▶ _Work instructions_
Look below for the line containing "(** What comes"; from there through the line containing "(** [CompartmentCallback::operator()] in", both lines included, please set down each line exactly and nothing else.

▶ _Exercise data_
Definition matches_compartment (compartment : CompartmentOwner) (t : option TCB) : bool :=
  match t with None => false | Some b => tcb_compartment b =? compartment end.

(** [CompartmentCallback]: the handle a compartment holds. *)
Record CompartmentCallback : Type := mkCallback { cc_owner : CompartmentOwner; cc_index : Z }.

Definition callback_default : CompartmentCallback := mkCallback null_owner (u64 (-1)).

(** [Callback::get_compartment_callback]. *)
Definition get_compartment_callback (owner : CompartmentOwner) (index : Z) : CompartmentCallback := mkCallback owner index.

Section Callbacks.
Context {A R : Type} (bits sizeof_A sizeof_R : Z).

(** Where the arguments and the results of callbacks lie. *)
Record tmem : Type := mkTmem { args_at : Z -> A; res_at : Z -> R }.

(** A registered callback: the sizes of its types and its function, which can end the
    compartment itself. *)
Definition Callback : Type := Z * Z * (A -> syscall_result R).

(** [compartment_forward_callback] with [Callback::callback], to the end. *)
Definition kernel_callback (c : CompartmentBase Callback) (st : OwnStore) (owner : CompartmentOwner)
  (index ret data : Z) (m : tmem) : syscall_result tmem :=
  sbind (forward_callback bits c st owner index ret data) (fun f =>
  sbind (f (args_at m data)) (fun r =>
  SysOk (mkTmem (args_at m) (fun a => if a =? ret then r else res_at m a)))).

(** What comes of a call: a result; the compartment aborts itself; the kernel ends it. *)
Inductive call_result : Type := CallReturned (r : R) | CallAborts | CallEnded.

(** [CompartmentCallback::operator()] in the compartment with control block [t], with its
    arguments and result on its stack at [data] and [ret]. *)
Definition callback_call (t : option TCB) (cb : CompartmentCallback) (args : A) (data ret : Z)
  (c : CompartmentBase Callback) (st : OwnStore) (owner : CompartmentOwner) (m : tmem) : call_result :=
  if negb (matches_compartment (cc_owner cb) t) then CallAborts
  else
    let m1 := mkTmem (fun a => if a =? data then args else args_at m a) (res_at m) in
    match kernel_callback c st owner (cc_index cb) ret data m1 with
    | SysOk m2 => CallReturned (res_at m2 ret)
    | SysAbort => CallEnded
    end.

(** [register_callback] with the handle it returns. *)
Definition register (f : A -> syscall_result R) (owner : CompartmentOwner) (c : CompartmentBase Callback)
  : CompartmentCallback * CompartmentBase Callback :=
  let '(index, c') := register_callback (sizeof_A, sizeof_R, f) c in
  (get_compartment_callback owner index, c').

Lemma callback_spec f owner c cb c1 c2 later t args data ret st m :
  register f owner c = (cb, c1) -> callbacks c2 = callbacks c1 ++ later ->
  callback_call t cb args data ret c2 st owner m =
    (if negb (matches_compartment owner t) then CallAborts
     else match require (validate_owner bits st owner sizeof_A data 1), require (validate_owner bits st owner sizeof_R ret 1), f args with
          | SysOk _, SysOk _, SysOk r => CallReturned r
          | _, _, _ => CallEnded
          end) /\
  (forall o i, Z.of_nat (length (callbacks c2)) <= i -> matches_compartment o t = true ->
     callback_call t (mkCallback o i) args data ret c2 st owner m = CallEnded).
Proof.
  intros Hr Hc2. unfold Callback in *. unfold register, register_callback in Hr. injection Hr as <- <-. cbn [callbacks] in Hc2. split.
  - unfold callback_call. cbn [cc_owner get_compartment_callback cc_index].
    destruct (matches_compartment owner t); cbn [negb]; [|done].
    unfold kernel_callback, forward_callback, get_callback. rewrite Hc2, !length_app. cbn [length].
    destruct (Z.ltb_spec (Z.of_nat (length (callbacks c))) (Z.of_nat (length (callbacks c) + 1 + length later))); [|lia].
    rewrite Nat2Z.id, <- app_assoc, lookup_app_r, Nat.sub_diag by lia. cbn [app lookup list_lookup].
    destruct (require (validate_owner bits st owner sizeof_A data 1)); [|done]. cbn [sbind].
    destruct (require (validate_owner bits st owner sizeof_R ret 1)); [|done]. cbn [sbind args_at].
    rewrite Z.eqb_refl. destruct (f args) as [r|]; [|done]. cbn. by rewrite Z.eqb_refl.
  - intros o i Hi Ho. unfold callback_call. cbn [cc_owner cc_index]. rewrite Ho. cbn [negb].
    unfold kernel_callback, forward_callback, get_callback.
    destruct (Z.ltb_spec i (Z.of_nat (length (callbacks c2)))); [lia|done].
Qed.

▶ _Your response_
(** What comes of a call: a result; the compartment aborts itself; the kernel ends it. *)
Inductive call_result : Type := CallReturned (r : R) | CallAborts | CallEnded.

(** [CompartmentCallback::operator()] in the compartment with control block [t], with its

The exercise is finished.